Vincent acquiesça en silence.
— Je m’appelle Marguerite Beaumont. Et vous, comment vous appelez-vous ?
— Vincent.
— Et votre nom de famille ?
— Moreau. Mais appelez-moi Vincent.
— D’accord, vous êtes encore jeune, je peux vous appeler par votre prénom. Vous allez en visite ?
— Pourquoi en visite ? demanda Vincent, surpris. Je rentre d’un déplacement professionnel.
— Ah ! Rentrer chez soi, c’est bien. Moi, je quitte ma maison sur le tard.
Marguerite s’interrompit, regarda par la fenêtre. Vincent crut voir des larmes dans ses yeux, sans qu’elle pleure vraiment. Il eut honte de son accueil froid.
— Et vous ? demanda-t-il pour se rattraper. Vous rentrez chez vous ou vous quittez votre maison ?
— Je quitte ma maison, mon garçon. Voilà pourquoi je ne suis pas dans mes habitudes. Le trajet ne dure qu’un peu plus de vingt-quatre heures, mais j’ai l’esprit inquiet.
— Vous allez voir qui ?
— Ma fille, dit Marguerite. Elle sortit un mouchoir de sa poche et essuya une larme.
— Vous devriez vous réjouir, pas pleurer.
— Mais je me réjouis. Cela fait cinq ans que je n’ai pas vu ma fille. Je pensais ne jamais la revoir.
— Vous vous étiez perdues de vue ?
— Oui, volontairement. Nos caractères nous ont privées de paix quand elle était jeune. L’orgueil nous a empêchées de vivre en harmonie, et c’est pourquoi nous sommes restées si longtemps éloignées. Quand ma fille a grandi, nous ne nous sommes plus entendues. Je l’ai élevée sans père, nous avons connu des hauts et des bas, beaucoup de disputes. Elle s’est mariée une première fois pour me braver, mais son mariage a échoué. Au lieu de la soutenir, je lui ai fait des reproches. Nous avons vécu en conflit toute notre vie. Elle a monté ma petite-fille contre moi, elle contrariait tout ce que je disais. Il y a cinq ans, elle a vendu son appartement et elle est partie sans dire où. Je suis allée au commissariat, enfin, à la police, pour avoir des renseignements. J’étais angoissée, car elle était partie avec ma petite-fille.

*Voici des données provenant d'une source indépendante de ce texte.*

(** The datastore calls of [query_logistic_db] on a non-empty string. *)
Lemma query_logistic_db_calls (s : string) :
  s <> EmptyString ->
  calls (fst (query_logistic_db db (PStr s)))
  = OpenTable "logistics"
    :: match table_status db "logistics" with
       | None => [Query "logistics" "order_id" (PStr s)]
       | Some _ => []
       end.
Proof.
  intros Hne. destruct (table_status db "logistics") as [e |] eqn:Hopen.
  - rewrite (query_logistic_db_closed db s e Hne Hopen). destruct e; reflexivity.
  - rewrite (query_logistic_db_open db s Hne Hopen).
    destruct (table_query db "logistics" "order_id" (PStr s)) as [e | response].
    + cbn [fst]. apply calls_prelude. destruct e; reflexivity.
    + destruct (dict_get "Items" response) as [items |]; cbn [fst].
      * apply calls_prelude. destruct (truthy items); reflexivity.
      * now apply calls_prelude.
Qed.

End AnswerFacts.

Section Answers.
Import Py Eff PyOps Logistics Spec.
Local Open Scope eff_scope.

(** C1.  Whatever the event and whatever the datastore does, [lambda_handler]
    returns: no exception leaves it, and what it returns is a well-formed
    envelope: version 1.0, status 200, 400 or 500, and one
    [application/json] key holding a string.  That string is a JSON
    serialization: with status 200 it is [json.dumps] of the response the
    query on [order_id] returned, and with status 400 or 500 it is
    [json.dumps] of [{error: message}] for the message of the exception
    caught. *)
Theorem lambda_handler_returns_well_formed (db : dynamodb) (event context : pyval) :
  exists t envelope,
    lambda_handler db event context = (t, inr envelope) /\
    Envelope.well_formed envelope /\
    ((exists s result,
        Envelope.status_code envelope = Some 200%Z /\
        table_query db "logistics" "order_id" (PStr s) = inr result /\
        Envelope.serializes envelope (PDict result)) \/
     (exists ta e,
        attempt db event = (ta, inl e) /\
        Envelope.status_code envelope = Some (snd (answer_of e)) /\
        (snd (answer_of e) = 400%Z \/ snd (answer_of e) = 500%Z) /\
        Envelope.serializes envelope (PDict [("error", PStr (fst (answer_of e)))]))).
Proof.
  destruct (attempt db event) as [ta [e | envelope]] eqn:Hatt.
  - rewrite (lambda_handler_raised db event context ta e Hatt).
    eexists; eexists. split; [reflexivity |]. split.
    + apply well_formed_make. destruct (answer_of_status e); auto.
    + right. exists ta, e. split; [reflexivity |]. split; [reflexivity |].
      split; [apply answer_of_status | apply serializes_error].
  - rewrite lambda_handler_attempt, Hatt, try_except_value.
    exists ta, envelope. split; [reflexivity |].
    destruct (attempt_returns db _ _ _ Hatt)
      as (d & s & result & items & text & ag & hm
          & _ & _ & _ & _ & _ & _ & Hq & _ & Htext & -> & _).
    split; [apply well_formed_make; auto |].
    left. exists s, result. split; [reflexivity |]. split; [exact Hq |].
    now apply serializes_make.
Qed.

Puis elle a donné de ses nouvelles. Elle m’a écrit qu’elle allait bien, qu’elle s’était remariée, mais que je ne devais pas chercher à la retrouver ni venir chez elle. Jamais. J’ai porté ce fardeau toutes ces années. Avec le temps, j’ai compris que j’avais mes torts. Elle ne m’écoutait pas, elle m’en voulait, mais elle restait ma fille.
L’an dernier, une lettre d’Élodie, ma fille, est arrivée. Elle m’écrivait où elle vivait, qu’elle avait divorcé depuis longtemps, qu’elle était devenue grand-mère à son tour. Elle demandait de mes nouvelles. J’ai pleuré toute la nuit. Puis je lui ai répondu que je ne pouvais pas vivre sans elles. Nous nous sommes parlé au téléphone, et nous avons compris que nous étions toutes les deux coupables.

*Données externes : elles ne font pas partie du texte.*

(** * A3-SearchEngine: index builder, index reader and query engine

    A shallow embedding of [index_builder.py], [index_reader.py],
    [search_engine.py], [parser.py] and the interactive loop of
    [search.py], and the properties of the on-disk inverted index and of
    boolean-AND tf-idf search that follow from the code.

    Conventions of the embedding:
    - Python [int] is [Z]; Python [str] is [string]; the text of a file is
      the list of its characters.
    - Python [float] is modelled by the real numbers [R]: the arithmetic is
      exact, so rounding, overflow and NaN are outside the model.
      [math.log] keeps its domain error.
    - [dict] is a [gmap] where only lookups matter and an association list
      where the insertion order is observed; a [set] of ints is a [gset Z].
    - A Python exception is [None] in the [option] monad.
    - The HTML parser, the tokenizer, the stemmer and the [json] codec of
      postings blocks are collaborators, gathered in one interface.
      [DocumentParser.parse] is also embedded from [parser.py], over what
      [BeautifulSoup] makes of a document, and [with_parser] puts it in
      the place of the collaborator. *)

From Stdlib Require Import Reals Lra ZArith String Ascii List Permutation Sorted.
From stdpp Require Import gmap strings list fin_maps fin_sets sorting.

#[local] Set Warnings "-register-all,-clear-no-such-hyp".

(** ** Python primitives *)

Module Py.

(** [for x in l: s = body(s, x)], where the body may raise. *)
Fixpoint for_each {S A : Type} (body : S → A → option S) (s : S) (l : list A)
  : option S :=
  match l with
  | [] => Some s
  | x :: l' => s' ← body s x; for_each body s' l'
  end.

(** Comparison of two floats with [<]. *)
Definition Rltb (x y : R) : bool := if Rlt_dec x y then true else false.

(** [max(a, b)] on floats: [b] is taken only when [b > a]. *)
Definition max (a b : R) : R := if Rltb a b then b else a.

(** [math.log(x)]: a [ValueError] outside the domain. *)
Definition math_log (x : R) : option R :=
  if Rltb 0 x then Some (ln x) else None.

(** [list.sort(key=key)]: stable, and the keys are compared with [<]
    only.  An element is inserted in front of the sorted rest, after the
    elements whose key is strictly smaller. *)
Section Sort.
Context {A K : Type} (lt : K → K → bool) (key : A → K).

Fixpoint insort (x : A) (l : list A) : list A :=
  match l with
  | [] => [x]
  | y :: l' => if lt (key y) (key x) then y :: insort x l' else x :: y :: l'
  end.

Definition list_sort (l : list A) : list A := foldr insort [] l.

(** [list.sort(key=key, reverse=True)]: the list is reversed, sorted
    and reversed again, which keeps equal keys in their first order. *)
Definition list_sort_reverse (l : list A) : list A :=
  rev (list_sort (rev l)).
End Sort.

(** [l[:k]]: a negative [k] counts from the end of the list. *)
Definition slice_to {A : Type} (l : list A) (k : Z) : list A :=
  if (0 <=? k)%Z then take (Z.to_nat k) l
  else take (Z.to_nat (Z.of_nat (length l) + k)) l.

(** Characters that end a line. *)
Definition LF : ascii := "010"%char.
Definition CR : ascii := "013"%char.

Definition is_newline (c : ascii) : bool :=
  if decide (c = LF) then true else if decide (c = CR) then true else false.

(** [f.readline()] on a text file opened with the default newline mode:
    the characters up to the first line ending (LF, CR or CR LF), the
    ending itself read as LF. *)
Fixpoint readline (s : list ascii) : list ascii :=
  match s with
  | [] => []
  | c :: s' => if is_newline c then [LF] else c :: readline s'
  end.

(** [s.rstrip('\n\r')]. *)
Fixpoint rstrip (s : list ascii) : list ascii :=
  match s with
  | [] => []
  | c :: s' =>
      match rstrip s' with
      | [] => if is_newline c then [] else [c]
      | r => c :: r
      end
  end.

Ma petite-fille a eu un enfant, alors j’ai un arrière-petit-fils. Élodie l’aide en tout, mais elle travaille, elle ne peut pas se libérer… alors elle m’a invitée. Et moi, j’ai fermé ma maison, demandé à ma voisine de veiller dessus, d’allumer un peu le chauffage s’il fait froid. J’ai fait mon sac et je me suis décidée à aller voir ma fille. Je ne sais pas combien de temps il me reste, et j’ai tellement envie de la voir.
Vincent se taisait. Il pensait à sa mère, qu’il voyait rarement. Elle vivait à la campagne, avec sa sœur aînée. Il s’était toujours dit que sa sœur s’occuperait d’elle. Mais après le récit de Marguerite, son cœur se serra. Il était le fils. Sa mère avait besoin de lui, elle voulait le voir plus souvent.

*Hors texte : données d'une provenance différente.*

(** * PrinceTailorApp: the order API of [server.js]

    A shallow embedding of the four Express routes of [server.js]
    ([POST /api/orders], [PUT /api/orders/:billNumber/complete],
    [GET /api/orders/pending], [GET /api/orders]) and of the start-up
    sequence, together with the properties of the order lifecycle.

    The row store ([Orders] table) is a list of rows in insertion order, the
    disk is a finite set of file paths.  Every route is a computation in a
    small state-and-log monad: the state holds the two stores and the
    unlinks that were requested and have not completed yet, the log records
    the calls in the order the code makes them.  Requests are handled one at
    a time, each statement of the row store being atomic; a requested
    unlink completes later, as an event of its own. *)

From stdpp Require Import base gmap sets list strings sorting pretty.

#[local] Set Warnings "-clear-no-such-hyp".
Local Open Scope Z_scope.

(** ** Data model *)

(** The three values of the [status] column. [InProgress] is the text
    ['In Progress'] of the pending query. *)
Inductive Status : Type := Pending | InProgress | Complete.

#[global] Instance Status_eq_dec : EqDecision Status.
Proof. solve_decision. Defined.

(** A row of the [Orders] table, with the columns named by the INSERT,
    UPDATE and SELECT statements. [total_amount] is the DECIMAL column in
    hundredths; [None] is SQL NULL. *)
Record Order : Type := mkOrder {
  bill_number : string;
  bill_date : string;
  delivery_date : string;
  notes : string;
  status : Status;
  customer_name : string;
  total_amount : Z;
  image_path : option string;
  completion_date : option string
}.

#[global] Instance Order_eq_dec : EqDecision Order.
Proof. solve_decision. Defined.

(** ** Paths *)

(** The character [/]. *)
Definition slash : Ascii.ascii :=
  Ascii.Ascii true true true true false true false false.

(** The segments of a path between its slashes. *)
Fixpoint segments (s : string) : list string :=
  match s with
  | EmptyString => [EmptyString]
  | String c s' =>
      if Ascii.eqb c slash then EmptyString :: segments s'
      else match segments s' with
           | seg :: rest => String c seg :: rest
           | [] => [String c EmptyString]
           end
  end.

(** One segment met by [path.normalize], on the segments kept so far (the
    last one first): empty segments and [.] are skipped, [..] drops the
    segment before it, or is kept when there is none to drop and the path
    is relative. *)
Definition push_segment (absolute : bool) (kept : list string) (seg : string)
  : list string :=
  if bool_decide (seg = "" ∨ seg = ".") then kept
  else if bool_decide (seg = "..") then
    match kept with
    | top :: rest => if bool_decide (top = "..") then seg :: kept else rest
    | [] => if absolute then [] else [seg]
    end
  else seg :: kept.

Definition starts_with_slash (s : string) : bool :=
  match s with
  | String c _ => Ascii.eqb c slash
  | EmptyString => false
  end.

Fixpoint ends_with_slash (s : string) : bool :=
  match s with
  | EmptyString => false
  | String c EmptyString => Ascii.eqb c slash
  | String _ s' => ends_with_slash s'
  end.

Vincent parla avec Marguerite pendant tout le voyage, et le temps passa très vite. À l’arrivée, il l’aida à descendre du train. Il aperçut une femme élégante, le visage inquiet, qui s’approchait dans leur direction. Vincent s’écarta. Les deux femmes se regardèrent, s’étreignirent et restèrent longtemps enlacées, sans pouvoir se détacher. Elles pleuraient toutes les deux. La rencontre fut si émouvante que Vincent ne douta pas un instant : tout irait bien pour elles. Cette fois, oui, tout irait bien.
Il s’éloigna encore, cherchant à apaiser l’émotion qui l’envahissait. Beaucoup de choses lui semblaient plus claires après cette rencontre. Il sortit son téléphone, composa le numéro de sa mère. Pour une raison simple, il eut besoin de dire :
— Maman, je suis arrivé. Je suis rentré. Je viendrai te voir ce week-end.